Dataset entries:
------------------------------

(* ===== verification/CdrCodec.v ===== *)
(** * Correctness of the CDR codec

    The properties of crates/ros-z-cdr: the serde round trip, the safety of
    [from_bytes] on arbitrary input, the refinement of the zero-copy writer to
    the plain vector, and the corner cases ([serialize_u128], unknown lengths,
    the growth policy of the buffers). *)
From S2P Require Import Prelude CdrBuffer Utf8 CdrPrimitives CdrSpec CdrSerializer CdrDeserializer CdrSerde.
Open Scope Z_scope.

(** ** Helper lemmas *)

Section Helpers.
Context `{BL : ByteOrderLaws} {ZBuf : Type} `{ZL : ZBufLaws ZBuf}.
Context (unknown_variant : Z -> CdrError) (missing_element : nat -> CdrError).

Lemma to_vec_enc t v hint :
  has_sty t v -> to_vec (ZBuf := ZBuf) v hint = Ok (enc_sval v 0%nat).
Proof.
  intros Hv. unfold to_vec, serializer_new.
  assert (buf_ok (ZBuf := ZBuf) (B := list byte) []) as Hb by exact I.
  destruct (appends_run _ _ [] (serialize_appends t v Hv) Hb) as (w & Hw & _ & Hc).
  rewrite Hw. cbn in *. by rewrite Hc.
Qed.

Lemma from_bytes_enc t v :
  has_sty t v ->
  from_bytes unknown_variant missing_element t (enc_sval v 0%nat) =
    Ok (v, length (enc_sval v 0%nat)).
Proof.
  intros Hv. pose proof (decode_decodes unknown_variant missing_element t v Hv [] []) as Hd.
  cbn in Hd. rewrite app_nil_r in Hd. unfold from_bytes, from_bytes_with, deserializer_new, reader_new.
  by rewrite Hd.
Qed.

Lemma to_buffer_enc {B} `{!CdrBuffer ZBuf B} `{!CdrBufferLaws ZBuf B} t v (b : B) :
  has_sty t v -> buf_ok b ->
  exists b', to_buffer v b = Ok b' /\ buf_ok b' /\ contents b' = enc_sval v 0%nat.
Proof.
  intros Hv Hb. unfold to_buffer, serializer_new.
  destruct (appends_run _ _ (clear b) (serialize_appends t v Hv) (clear_ok b Hb))
    as (w & Hw & Hok & Hc).
  exists (buffer w). rewrite Hw. rewrite clear_contents in Hc by done. done.
Qed.
End Helpers.

(** A concrete type and value, for the witnesses: a struct of a bool, a [u32], a
    string and a sequence of an enum. *)
Definition ex_sty : sty :=
  TStruct [TBool; TU32; TStr; TSeq (TEnum [VarUnit; VarNewtype TI16])].
Definition ex_val : sval :=
  VStruct [VBool true; VU32 70000; VStr "ros";
    VSeq (Some 2%nat) [VUnitVariant 0; VNewtypeVariant 1 (VI16 (-2))]].
Definition ex_unknown : Z -> CdrError := fun _ => Custom "unknown variant".
Definition ex_missing : nat -> CdrError := fun _ => Custom "invalid length".

Lemma ex_has_sty : has_sty ex_sty ex_val.
Proof.
  cbn. unfold u_range, i_range, MAX_SEQUENCE_LENGTH.
  repeat split; try lia; by vm_compute.
Qed.

(** ** Properties *)

(** C1 Round trip: for every type shape and every value of it (integers in
    range, strings and sequences within the sizes the format admits), in any
    byte order, [from_bytes] reads what [to_vec] wrote back to the same value
    and reports having consumed every byte. *)
Theorem from_bytes_to_vec `{BL : ByteOrderLaws} {ZBuf} `{ZL : ZBufLaws ZBuf}
    (unknown_variant : Z -> CdrError) (missing_element : nat -> CdrError) t v hint :
  has_sty t v ->
  exists bytes, to_vec (ZBuf := ZBuf) v hint = Ok bytes /\
    from_bytes unknown_variant missing_element t bytes = Ok (v, length bytes).
Proof.
  intros Hv. exists (enc_sval v 0%nat). split; [by apply (to_vec_enc t) | by apply from_bytes_enc].
Qed.

Lemma from_bytes_to_vec_witness :
  exists bytes, to_vec (BO := LittleEndian) (ZBuf := list (list byte)) ex_val 0 = Ok bytes /\
    from_bytes (BO := LittleEndian) ex_unknown ex_missing ex_sty bytes = Ok (ex_val, length bytes).
Proof. apply (from_bytes_to_vec (H := LittleEndian) ex_unknown ex_missing ex_sty ex_val). apply ex_has_sty. Defined.

Lemma from_bytes_total `{BL : ByteOrderLaws}
    (unknown_variant : Z -> CdrError) (missing_element : nat -> CdrError) t bytes :
  no_panic (from_bytes unknown_variant missing_element t bytes).
Proof.
  destruct (decode_safe unknown_variant missing_element t (reader_new bytes)) as [Hp _];
    [unfold reader_ok; cbn; lia|].
  unfold from_bytes, from_bytes_with, deserializer_new. by destruct (decode _ _ t _) as [[v d]|e|].
Qed.

(** Robustness: on every input, for every type shape, [from_bytes] returns
    (it never panics, no slice is out of range and the element loops end within
    their announced count), and on success it has consumed no more than the
    input. *)
Theorem from_bytes_safe `{BL : ByteOrderLaws}
    (unknown_variant : Z -> CdrError) (missing_element : nat -> CdrError) t bytes :
  match from_bytes unknown_variant missing_element t bytes with
  | Ok (_, consumed) => (consumed <= length bytes)%nat
  | Err _ => True
  | Panic => False
  end.
Proof.
  destruct (decode_safe unknown_variant missing_element t (reader_new bytes)) as [Hp Ha];
    [unfold reader_ok; cbn; lia|].
  unfold from_bytes, from_bytes_with, deserializer_new.
  destruct (decode _ _ t _) as [[v d]|e|]; [|done..].
  destruct (Ha v d eq_refl) as (Hi & _ & Hr). unfold reader_ok in Hr.
  cbn in *. by rewrite Hi in Hr.
Qed.

Lemma from_bytes_safe_witness :
  match from_bytes (BO := BigEndian) ex_unknown ex_missing ex_sty [x01; x00; x00] with
  | Ok (_, consumed) => (consumed <= 3)%nat
  | Err _ => True
  | Panic => False
  end.
Proof. apply (from_bytes_safe (H := BigEndian) ex_unknown ex_missing ex_sty [x01; x00; x00]). Defined.

(** Zero copy: serializing into a [ZBufWriter], whatever it held, and
    converting it to a [ZBuf] gives exactly the bytes [to_vec] and
    [to_vec_reuse] give. *)
Theorem zbuf_writer_refines_vec `{BL : ByteOrderLaws} {ZBuf} `{ZL : ZBufLaws ZBuf}
    t v hint (w : ZBufWriter ZBuf) (b : list byte) :
  has_sty t v -> zw_ok w ->
  exists bytes w', to_buffer v w = Ok w' /\ to_vec (ZBuf := ZBuf) v hint = Ok bytes /\
    to_vec_reuse (ZBuf := ZBuf) v b = Ok bytes /\
    zbuf_contiguous (zw_into_zbuf w') = bytes /\ zw_total_len w' = length bytes.
Proof.
  intros Hv Hw.
  assert (buf_ok (ZBuf := ZBuf) w) as Hbw by exact Hw.
  destruct (to_buffer_enc t v w Hv Hbw) as (w' & Hb & Hok & Hc).
  exists (enc_sval v 0%nat), w'. split; [done|]. split; [by apply (to_vec_enc t)|].
  split; [by apply (to_vec_enc t v 0)|].
  rewrite zw_into_zbuf_contents. change (zw_contents w') with (contents w').
  split; [done|]. rewrite <- Hc. apply Hok.
Qed.

Lemma zbuf_writer_refines_vec_witness :
  exists bytes w', to_buffer (BO := LittleEndian) ex_val (zw_new (ZBuf := list (list byte))) = Ok w' /\
    to_vec (BO := LittleEndian) (ZBuf := list (list byte)) ex_val 8 = Ok bytes /\
    to_vec_reuse (BO := LittleEndian) (ZBuf := list (list byte)) ex_val [x07] = Ok bytes /\
    zbuf_contiguous (zw_into_zbuf w') = bytes /\ zw_total_len w' = length bytes.
Proof.
  apply (zbuf_writer_refines_vec (H := LittleEndian) ex_sty ex_val 8 zw_new [x07] ex_has_sty).
  apply zw_new_ok.
Defined.

(** [serialize_zbuf] shares the slices of a [ZBuf] instead of copying
    them, yet leaves the bytes a byte sequence of its contents would: it is
    [serialize_bytes] of the contiguous bytes. *)
Theorem serialize_zbuf_as_bytes `{BL : ByteOrderLaws} {ZBuf} `{ZL : ZBufLaws ZBuf}
    (s : CdrSerializer (ZBufWriter ZBuf)) (z : ZBuf) :
  writer_ok s ->
  exists s1 s2, serialize_zbuf s z = Ok s1 /\ serialize_bytes s (zbuf_contiguous z) = Ok s2 /\
    writer_ok s1 /\ writer_position s1 = writer_position s2 /\
    zw_contents (buffer s1) = zw_contents (buffer s2).
Proof.
  intros Hs.
  assert (foldr (fun sl n => (length sl + n)%nat) 0%nat (zbuf_zslices z) =
    length (zbuf_contiguous z)) as Hn.
  { unfold zbuf_contiguous. induction (zbuf_zslices z) as [|sl ss IH]; [done|].
    cbn. by rewrite IH, length_app. }
  unfold serialize_zbuf, serialize_bytes, write_bytes. rewrite Hn.
  destruct (write_u32_appends (E := CdrError) (wrap_u 32 (Z.of_nat (length (zbuf_contiguous z)))) s Hs)
    as (s' & -> & [Hb Hl] & Hst & Hc).
  cbn [mbind res_bind]. do 2 eexists. split; [done|]. split; [done|].
  pose proof (append_zbuf_ok (buffer s') z Hb) as Hb1.
  pose proof (append_zbuf_contents (buffer s') z Hb) as Hc1.
  pose proof (extend_ok (buffer s') (zbuf_contiguous z) Hb) as Hb2.
  pose proof (extend_contents (buffer s') (zbuf_contiguous z) Hb) as Hc2.
  assert (len (append_zbuf (buffer s') z) =
    len (extend_from_slice (buffer s') (zbuf_contiguous z))) as Hlen.
  { by rewrite (len_contents _ Hb1), (len_contents _ Hb2), Hc1, Hc2. }
  split; [split; [done|]|split].
  - cbn [start_offset buffer]. rewrite Hlen, (len_contents _ Hb2), Hc2, length_app.
    rewrite (len_contents _ Hb) in Hl. lia.
  - unfold writer_position, writer_extend. cbn [start_offset buffer]. by rewrite Hlen.
  - cbn [buffer writer_extend]. change zw_contents with contents. by rewrite Hc1, Hc2.
Qed.

Lemma serialize_zbuf_as_bytes_witness :
  exists s1 s2,
    serialize_zbuf (BO := LittleEndian) (writer_new (zw_new (ZBuf := list (list byte))))
      [[x01; x02]; [x03]] = Ok s1 /\
    serialize_bytes (BO := LittleEndian) (writer_new (zw_new (ZBuf := list (list byte))))
      (zbuf_contiguous [[x01; x02]; [x03]]) = Ok s2 /\
    writer_ok s1 /\ writer_position s1 = writer_position s2 /\
    zw_contents (buffer s1) = zw_contents (buffer s2).
Proof.
  apply (serialize_zbuf_as_bytes (H := LittleEndian) (ZBuf := list (list byte))
    (writer_new zw_new) [[x01; x02]; [x03]]).
  apply writer_new_ok. by apply zw_new_ok.
Defined.

(** [serialize_u128] asks for an alignment of 16 while the zeros it pads
    with are eight: it panics exactly when more than eight bytes of padding
    are due, and otherwise writes the value at the next multiple of 16. *)
Theorem serialize_u128_panics_iff `{BL : ByteOrderLaws} {ZBuf B} `{Buf : CdrBufferLaws ZBuf B}
    (s : CdrSerializer B) v :
  writer_ok s ->
  (serialize_u128 s v = Panic <-> (0 < writer_position s mod 16 < 8)%nat) /\
  (~ (0 < writer_position s mod 16 < 8)%nat ->
   exists s', serialize_u128 s v = Ok s' /\
     contents (buffer s') = contents (buffer s) ++ enc_order 16 v (writer_position s)).
Proof.
  intros [Hb Hl]. unfold serialize_u128, writer_align, enc_order, enc_seq, enc_align, enc_raw, pad_len.
  cbn zeta. change (Nat.eqb 16 0) with false. cbv iota.
  set (m := (writer_position s mod 16)%nat).
  pose proof (Nat.mod_upper_bound (writer_position s) 16 ltac:(lia)) as Hm. fold m in Hm.
  destruct (Nat.eqb_spec m 0) as [E|E]; cbn [negb].
  - split; [split; [done|lia]|]. intros _. eexists. split; [done|].
    cbn [buffer writer_extend]. by rewrite extend_contents.
  - destruct (decide (m < 8)%nat) as [Hlt|Hge].
    + unfold slice. rewrite decide_False by (rewrite length_replicate; lia).
      split; [split; [lia|done]|]. intros Hno. exfalso. apply Hno. lia.
    + rewrite slice_replicate by lia. cbn [mbind res_bind].
      split; [split; [done|lia]|]. intros _. eexists. split; [done|].
      cbn [buffer writer_extend]. rewrite !extend_contents, <- app_assoc by eauto using extend_ok.
      done.
Qed.

Lemma serialize_u128_panics_iff_witness :
  serialize_u128 (BO := LittleEndian) (ZBuf := list (list byte)) (mkWriter [x2a] 0) 7 = Panic.
Proof.
  assert (writer_ok (ZBuf := list (list byte)) (mkWriter [x2a] 0)) as Hw by (split; cbn; [done|lia]).
  apply (proj1 (serialize_u128_panics_iff (H := LittleEndian) (mkWriter [x2a] 0) 7 Hw)).
  vm_compute. lia.
Defined.

(** [Vec<u8>::reserve_4k]: for any sizes an allocation can have (below
    [2^63]), when room is asked for, the reservation is not negative, brings
    the capacity to the next multiple of 4096 at or above [needed_total], and
    no step of the computation overflows. *)
Theorem vec_reserve_4k_bounds cap l needed :
  0 <= l <= cap -> 0 <= needed < 2 ^ 63 ->
  match vec_reserve_4k_amount cap l needed with
  | Some additional =>
      cap < needed /\ needed <= l + additional < needed + 4096 /\
      (l + additional) mod 4096 = 0 /\ 0 < additional < 2 ^ 64
  | None => needed <= cap
  end.
Proof.
  intros Hl Hn. unfold vec_reserve_4k_amount, ALIGN_4K.
  destruct (Z.gtb_spec needed cap) as [Hgt|Hle]; [|done].
  rewrite (wrap_u_id 64 (needed + 4095)) by (unfold u_range; lia).
  change (Z.lnot 4095) with (Z.lnot (2 ^ 12 - 1)). rewrite (land_align_down (needed + 4095) 12) by lia.
  change (2 ^ 12) with 4096.
  pose proof (Z.div_mod (needed + 4095) 4096 ltac:(lia)) as Hd.
  pose proof (Z.mod_pos_bound (needed + 4095) 4096 ltac:(lia)) as Hm.
  rewrite wrap_u_id by (unfold u_range; lia).
  replace (l + (4096 * ((needed + 4095) / 4096) - l)) with (((needed + 4095) / 4096) * 4096) by lia.
  rewrite Z.mod_mul by lia. lia.
Qed.

Lemma vec_reserve_4k_bounds_witness :
  match vec_reserve_4k_amount 4096 100 5000 with
  | Some additional =>
      4096 < 5000 /\ 5000 <= 100 + additional < 5000 + 4096 /\
      (100 + additional) mod 4096 = 0 /\ 0 < additional < 2 ^ 64
  | None => 5000 <= 4096
  end.
Proof. apply (vec_reserve_4k_bounds 4096 100 5000); lia. Defined.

------------------------------

Exercise description:
The answer must be a verbatim transcription of the entries above, from the first line through the line that contains "intros Hv Hb.", and nothing more.

Solution below:
(* ===== verification/CdrCodec.v ===== *)
(** * Correctness of the CDR codec

    The properties of crates/ros-z-cdr: the serde round trip, the safety of
    [from_bytes] on arbitrary input, the refinement of the zero-copy writer to
    the plain vector, and the corner cases ([serialize_u128], unknown lengths,
    the growth policy of the buffers). *)
From S2P Require Import Prelude CdrBuffer Utf8 CdrPrimitives CdrSpec CdrSerializer CdrDeserializer CdrSerde.
Open Scope Z_scope.

(** ** Helper lemmas *)

Section Helpers.
Context `{BL : ByteOrderLaws} {ZBuf : Type} `{ZL : ZBufLaws ZBuf}.
Context (unknown_variant : Z -> CdrError) (missing_element : nat -> CdrError).

Lemma to_vec_enc t v hint :
  has_sty t v -> to_vec (ZBuf := ZBuf) v hint = Ok (enc_sval v 0%nat).
Proof.
  intros Hv. unfold to_vec, serializer_new.
  assert (buf_ok (ZBuf := ZBuf) (B := list byte) []) as Hb by exact I.
  destruct (appends_run _ _ [] (serialize_appends t v Hv) Hb) as (w & Hw & _ & Hc).
  rewrite Hw. cbn in *. by rewrite Hc.
Qed.

Lemma from_bytes_enc t v :
  has_sty t v ->
  from_bytes unknown_variant missing_element t (enc_sval v 0%nat) =
    Ok (v, length (enc_sval v 0%nat)).
Proof.
  intros Hv. pose proof (decode_decodes unknown_variant missing_element t v Hv [] []) as Hd.
  cbn in Hd. rewrite app_nil_r in Hd. unfold from_bytes, from_bytes_with, deserializer_new, reader_new.
  by rewrite Hd.
Qed.

Lemma to_buffer_enc {B} `{!CdrBuffer ZBuf B} `{!CdrBufferLaws ZBuf B} t v (b : B) :
  has_sty t v -> buf_ok b ->
  exists b', to_buffer v b = Ok b' /\ buf_ok b' /\ contents b' = enc_sval v 0%nat.
Proof.
  intros Hv Hb. unfold to_buffer, serializer_new.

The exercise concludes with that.